Dec 2, 2020–Using the time I’ve freed up from not obsessing over social media, I’ve been reading “classics” I missed before. Here’s my first question: What in tarnation is the Lion, the Witch, and the Wardrobe about? Kids in closets, ice lady, lion statues, talking beavers? Either it’s a tedious kid story or an obtuse religious allegory. Symbolism eludes me.

I also tried reading the original Oz stories. L. Frank just seemed to make up characters and situations at random in order to get his heroes out of fixes. Whoever made the classic Wizard of Oz movie did him a real service by giving his stories a beginning, middle, and end.

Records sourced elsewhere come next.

(** * ReactionBlitz: the reaction-time game of [script.js]

    A shallow embedding of the [ReactionGame] class together with the pieces
    of the browser it talks to (timers, [localStorage], the console, the
    clock), followed by the properties of the session state machine. *)

From Stdlib Require Import ZArith QArith Qround String Ascii List Lia Lqa.
From stdpp Require Import gmap strings.

Local Open Scope string_scope.
Local Open Scope Z_scope.

(** ** JavaScript values and built-ins used by the script *)

Module JS.

(** The values [bestScore] can hold: [null], the result of [parseInt]
    (an integer or [NaN]) or a reaction time.  Integers are exact, which
    is what a JavaScript Number gives for magnitudes up to 2^53. *)
Inductive jsval :=
| Null
| NaN
| Num (n : Z).

(** ToBoolean on such a value. *)
Definition truthy (v : jsval) : bool :=
  match v with
  | Null => false
  | NaN => false
  | Num n => negb (n =? 0)
  end.

(** ToBoolean on a field that is [null] or an integer ([startTime],
    [waitTimeout]). *)
Definition truthy_int (v : option Z) : bool :=
  match v with
  | None => false
  | Some n => negb (n =? 0)
  end.

(** ToBoolean on a string or [null]: only [null] and the empty string are
    falsy. *)
Definition truthy_str (v : option string) : bool :=
  match v with
  | None => false
  | Some s => negb (String.eqb s EmptyString)
  end.

(** ToNumber on a field that is [null] or an integer: [null] becomes 0. *)
Definition to_number (v : option Z) : Z :=
  match v with
  | None => 0
  | Some n => n
  end.

(** [a < b] for an integer [a]: [null] is compared as 0 and every
    comparison with [NaN] is false. *)
Definition less_than (a : Z) (b : jsval) : bool :=
  match b with
  | Null => a <? 0
  | NaN => false
  | Num n => a <? n
  end.

(** *** Number.prototype.toString on integers *)

Definition digit_char (d : Z) : ascii :=
  ascii_of_N (48 + Z.to_N d).

(** Decimal digits of a non-negative integer, most significant first. *)
Fixpoint to_digits (fuel : nat) (n : Z) : list Z :=
  match fuel with
  | O => []
  | S f =>
      if n / 10 =? 0 then [n mod 10]
      else to_digits f (n / 10) ++ [n mod 10]
  end.

Definition string_of_digits (ds : list Z) : string :=
  string_of_list_ascii (map digit_char ds).

Definition digits_of_nonneg (n : Z) : list Z :=
  to_digits (S (Z.to_nat (Z.log2 n))) n.

Definition toString (n : Z) : string :=
  if n <? 0 then String "-" (string_of_digits (digits_of_nonneg (- n)))
  else string_of_digits (digits_of_nonneg n).

(** ToString of a value inside a template literal. *)
Definition to_string (v : jsval) : string :=
  match v with
  | Null => "null"
  | NaN => "NaN"
  | Num n => toString n
  end.

(** ToString of what [getItem] returned. *)
Definition string_of_item (v : option string) : string :=
  match v with
  | None => "null"
  | Some s => s
  end.

(** [x.toFixed(0)] for a positive [x]: the nearest integer, the larger one
    on a tie. *)
Definition toFixed0 (x : Q) : string :=
  toString (Qfloor (x + (1 # 2))%Q).

(** *** parseInt(string) with no radix argument *)

Definition code (c : ascii) : N := N_of_ascii c.

(** White space and line terminators of one byte. *)
Definition is_ws1 (c : ascii) : bool :=
  let n := code c in
  ((9 <=? n) && (n <=? 13))%N || (n =? 32)%N.

(** U+00A0, as UTF-8. *)
Definition is_ws2 (c1 c2 : ascii) : bool :=
  ((code c1 =? 194) && (code c2 =? 160))%N.

(** U+1680, U+2000..U+200A, U+2028, U+2029, U+202F, U+205F, U+3000 and
    U+FEFF, as UTF-8. *)
Definition is_ws3 (c1 c2 c3 : ascii) : bool :=
  let a := code c1 in
  let b := code c2 in
  let c := code c3 in
  ((a =? 225) && (b =? 154) && (c =? 128))%N
  || ((a =? 226) && (b =? 128)
      && (((128 <=? c) && (c <=? 138)) || (c =? 168) || (c =? 169) || (c =? 175)))%N
  || ((a =? 226) && (b =? 129) && (c =? 159))%N
  || ((a =? 227) && (b =? 128) && (c =? 128))%N
  || ((a =? 239) && (b =? 187) && (c =? 191))%N.

(** Step 2 of parseInt: drop leading white space. *)
Fixpoint trim_start (s : string) : string :=
  match s with
  | EmptyString => s
  | String c1 r1 =>
      if is_ws1 c1 then trim_start r1
      else
        match r1 with
        | EmptyString => s
        | String c2 r2 =>
            if is_ws2 c1 c2 then trim_start r2
            else
              match r2 with
              | EmptyString => s
              | String c3 r3 =>
                  if is_ws3 c1 c2 c3 then trim_start r3 else s
              end
        end
  end.

(** The value of a character as a digit of the given radix (10 or 16). *)
Definition digit_value (radix : Z) (c : ascii) : option Z :=
  let n := Z.of_N (code c) in
  if (48 <=? n) && (n <=? 57) then Some (n - 48)
  else if (radix =? 16) && (97 <=? n) && (n <=? 102) then Some (n - 87)
  else if (radix =? 16) && (65 <=? n) && (n <=? 70) then Some (n - 55)
  else None.

(** The longest prefix made of digits of the radix. *)
Fixpoint take_digits (radix : Z) (s : string) : list Z :=
  match s with
  | EmptyString => []
  | String c r =>
      match digit_value radix c with
      | Some d => d :: take_digits radix r
      | None => []
      end
  end.

Definition digits_value (radix : Z) (ds : list Z) : Z :=
  fold_left (fun acc d => acc * radix + d) ds 0.

Definition strip_sign (s : string) : Z * string :=
  match s with
  | String "-" r => (-1, r)
  | String "+" r => (1, r)
  | _ => (1, s)
  end.
(** * Information Superiority Engine: a shallow embedding and its properties

    The development follows [karkas.py] (the modular pipeline: ingestion,
    normalisation, de-duplication, classification, enrichment, analytics,
    the orchestrator and the script that runs it), [api/app/main.py] (the
    HTTP endpoints: ingest, the list of events and the summary) and
    [application.py] (the keyword classifier the endpoint consults).

    Conventions of the embedding:
    - a Python [str] is a [string]; its characters are read as the code
      points 0..255 (Latin-1), on which [str.lower] and [str.strip] are
      modelled exactly as CPython behaves on that range;
    - the event dictionary built by [DataIngestion.ingest] is a record whose
      optional keys ([category], [entities]) are [option] fields; the
      metadata bag holds JSON-shaped values, the ones [json.dumps] writes
      into the [meta] column; the module [AnyMeta] follows the same pipeline
      on metadata of any kind, on which [json.dumps] may raise, and agrees
      with it on the metadata that [json.dumps] writes;
    - the SQLite table [events] is the list of its rows in insertion order,
      threaded explicitly through every operation that touches it;
    - [hashlib.sha256(..).hexdigest()] is a parameter of the development:
      every statement holds for any digest function;
    - [difflib.SequenceMatcher(None, a, b).ratio()] is embedded from
      CPython's [difflib.py]; the float [2.0 * matches / length] is kept as
      the exact rational it rounds, and [> 0.9] is the comparison with 9/10
      (the two agree whenever the lengths are below 2^49, since IEEE division
      is correctly rounded and the literal 0.9 is the rounding of 9/10;
      [near_duplicate_float] checks it on binary64 floats for every pair
      of texts of up to 300 characters together);
    - the PostgreSQL table [events] of the endpoint is the list of its rows
      in insertion order together with the value of its [SERIAL] sequence;
      requests are served one after the other; psycopg2 refuses a string
      with a NUL character and a dict as the category, PostgreSQL refuses a
      NUL inside a [JSONB] value, and what the two make of a category that
      is a number, a boolean or a list (the text stored, or a refusal) is
      a parameter of the development;
    - the wall clock ([datetime.utcnow]) and the classification oracle's
      answer are explicit inputs. *)

From Stdlib Require Import String Ascii List ZArith QArith Lia Bool Floats.
From stdpp Require Import base gmap strings list sorting.

Local Open Scope string_scope.
Local Open Scope nat_scope.
Local Open Scope list_scope.
Set Warnings "-register-all,-inexact-float".


(** ** Python string primitives *)

(** [str.lower] on one code point below 256: A-Z and the upper-case Latin-1
    letters (0xC0..0xDE without the multiplication sign 0xD7) move up by 32. *)
Definition lower_char (c : ascii) : ascii :=
  let n := nat_of_ascii c in
  if (((65 <=? n) && (n <=? 90)) || ((192 <=? n) && (n <=? 222) && negb (n =? 215)))%nat
  then ascii_of_nat (n + 32)
  else c.

Fixpoint str_lower (s : string) : string :=
  match s with
  | EmptyString => EmptyString
  | String c s' => String (lower_char c) (str_lower s')
  end.

(** [str.isspace] on one code point below 256: TAB..CR, FS..US, space,
    NEL (0x85) and the no-break space (0xA0). *)
Definition is_space (c : ascii) : bool :=
  let n := nat_of_ascii c in
  (((9 <=? n) && (n <=? 13)) || ((28 <=? n) && (n <=? 32)) || (n =? 133) || (n =? 160))%nat.

Fixpoint lstrip (s : string) : string :=
  match s with
  | EmptyString => EmptyString
  | String c s' => if is_space c then lstrip s' else s
  end.

Fixpoint rstrip (s : string) : string :=
  match s with
  | EmptyString => EmptyString
  | String c s' =>
      match rstrip s' with
      | EmptyString => if is_space c then EmptyString else String c EmptyString
      | r => String c r
      end
  end.

(** [str.strip()]: whitespace removed at both ends. *)
Definition strip (s : string) : string := rstrip (lstrip s).

(** [kw in text] for strings: [kw] occurs in [text] at some position. *)
Fixpoint str_contains (kw text : string) : bool :=
  String.prefix kw text ||
  match text with
  | EmptyString => false
  | String _ text' => str_contains kw text'
  end.

(** ** JSON-shaped values (the [meta] bag, the oracle's answers) *)

Inductive json : Type :=
| JNull
| JBool (b : bool)
| JNum (q : Q)
| JStr (s : string)
| JArr (items : list json)
| JObj (fields : list (string * json)).

(** ** The event record of [karkas.py] *)

Record entity_info := mk_entities {
  location : string;
  timestamp : string;
  actors : list string
}.

Record event := mk_event {
  source : string;
  text : string;
  received_at : string;
  meta : list (string * json);
  category : option string;
  entities : option entity_info
}.

(** [DataIngestion.ingest(source, text, **kwargs)]; [now] is the value of
    [datetime.utcnow().isoformat()] at the call. *)
Definition ingest (now : string) (src txt : string) (kwargs : list (string * json)) : event :=
  {| source := src; text := strip txt; received_at := now; meta := kwargs;
     category := None; entities := None |}.

(** The text transformation of [Normalization.normalize]:
    [record["text"].lower().strip()]. *)
Definition normalize_text (t : string) : string := strip (str_lower t).

(** [Normalization.normalize(record)]: the record with its text replaced. *)
Definition normalize (r : event) : event :=
  {| source := source r; text := normalize_text (text r); received_at := received_at r;
     meta := meta r; category := category r; entities := entities r |}.

(** ** Classification *)

(** [ClassificationEngine.CATEGORIES], in the dictionary's insertion order,
    which is the order [.items()] iterates in. *)
Definition CATEGORIES : list (string * string) :=
  [ ("protest", "CIVIL_ACTIVITY");
    ("threat", "SECURITY_ALERT");
    ("outage", "INFRASTRUCTURE");
    ("attack", "CRISIS_EVENT") ].

(** The [for kw, cat in ...: if kw in text: ...; break] loop, started with
    the category already set to [dflt]. *)
Fixpoint first_match (table : list (string * string)) (txt : string) (dflt : string) : string :=
  match table with
  | [] => dflt
  | (kw, cat) :: table' =>
      if str_contains kw txt then cat else first_match table' txt dflt
  end.

(** [ClassificationEngine.classify(record)]. *)
Definition classify (r : event) : event :=
  {| source := source r; text := text r; received_at := received_at r;
     meta := meta r;
     category := Some (first_match CATEGORIES (text r) "UNCLASSIFIED");
     entities := entities r |}.

(** [EnrichmentEngine.enrich(record)]. *)
Definition enrich (r : event) : event :=
  {| source := source r; text := text r; received_at := received_at r;
     meta := meta r; category := category r;
     entities := Some {| location := "unknown"; timestamp := received_at r; actors := [] |} |}.

(** ** Analytics *)

(** [r.get("category", "UNCLASSIFIED")]. *)
Definition category_of (r : event) : string := default "UNCLASSIFIED" (category r).

(** One turn of the loop of [AnalyticsEngine.analyze]:
    [summary[cat] = summary.get(cat, 0) + 1]. *)
Definition count_event (summary : gmap string nat) (r : event) : gmap string nat :=
  let cat := category_of r in
  <[cat := default 0 (summary !! cat) + 1]> summary.

(** [AnalyticsEngine.analyze(records)]. *)
Definition analyze (records : list event) : gmap string nat :=
  foldl count_event ∅ records.

(** ** [difflib.SequenceMatcher(None, a, b)]

    Sequences are lists over any hashable element type; indices are natural
    numbers.  The junk predicate is [None], [autojunk] has its default
    [True]. *)

(** A matching block [(i, j, k)]: [a[i:i+k] == b[j:j+k]]. *)
Definition block : Type := nat * nat * nat.

(** The order of tuples that [list.sort] uses on blocks. *)
Definition block_le (x y : block) : Prop :=
  let '(i1, j1, k1) := x in
  let '(i2, j2, k2) := y in
  i1 < i2 ∨ (i1 = i2 ∧ (j1 < j2 ∨ (j1 = j2 ∧ k1 ≤ k2))).

Global Instance block_le_dec (x y : block) : Decision (block_le x y).
Proof.
  destruct x as [[i1 j1] k1], y as [[i2 j2] k2]; unfold block_le; apply _.
Defined.

(** [sum(triple[-1] for triple in blocks)]. *)
Definition sum_sizes (blocks : list block) : nat :=
  foldr (λ x acc, x.2 + acc) 0 blocks.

I’d never read Hemingway, so I tried Old Man and the Sea. I’ll quote Homer (as in Simpson): It’s just a bunch of things that happened.

James and the Giant Peach was another one I didn’t get. I am perplexed by these political and religious tales disguised as children’s stories. Jonathan Swift created kingdoms of giants and Lilliputians. I read that at a relatively young age and while I enjoyed the adventures, I didn’t get the politics. Understandable, since they pertained to early 1700-era politics in Ireland.

Alice in Wonderland is another children’s classic not meant for any normal child. Falling down a rabbit hole to start strains credibility. Then she eats and drinks unknown substances to get BIG and SMALL. The creatures she encounters come straight from an opium den nightmare.

Winnie the Pooh is a series of stories I never enjoyed reading. It contains the most uninteresting collection of characters moping around in an unremarkable field where absolutely nothing happens. Maybe Pooh finds a jar of honey. That’s it. That’s the story.

I also recently completed my annual turn as Herr Drosselmeyer in The Nutcracker. I’ve played that role for 20 years and I still don’t understand my motivation. A caped, one-eyed “uncle” who descends on relatives on Christmas eve to turn mice into soldiers? And what kid gets excited over getting a nutcracker on Christmas?

I’ve shared my incredulity upon watching the original Willie Wonka and the Chocolate Factory. Today that story would have the authorities called out for child endangerment, kidnapping, labor law violations, and to check the immigration status of those oompa loompas.

It’s as if these authors wanted to make some universal statement but tried to hide it inside a children’s story. The best children’s stories are the ones where normal things happen to normal people, and they use their natural ability to handle whatever happens.

Examples:

Ramona Quimby
Beverly Cleary was the first author that wrote like I thought as a pre-teen. Her Ramona Geraldine Quimby was a real girl who talked like real kids talked and got into real situations.

Hardy Boys
Sure they stretched believability. How many of us stumble across mysteries and international spy rings every week in our back yards? But the brothers acted exactly like all of us believed we would have acted under the same circumstances.

Sherlock Holmes
Reading Arthur Conan Doyle at a relatively young age was a real struggle at first, with unfamiliar psychological terms and the strange syntax of British English. But he has provided a lifetime of entertainment. You know a mystery author is talented when you can read him over and over even when you know the solution.

All Creatures Great and Small
This is my most guilty pleasure. Since discovering James Herriot when I was teaching 5th and 6th graders, I have read every single thing the British vet has written, plus every book written about him and the series, including cheap paperbacks ghost-written by the TV actors who portrayed him, along with guidebooks of Yorkshire. I am so obsessed that when I meet someone from that area of England I insist they tell me all they know of the area, its people, and the town itself where the author lived.

Part of my admiration for Herriot might be that he didn’t achieve literary success until well past mid-life, giving hope to all of us writers who have yet to be well-known enough to have people disparage our work.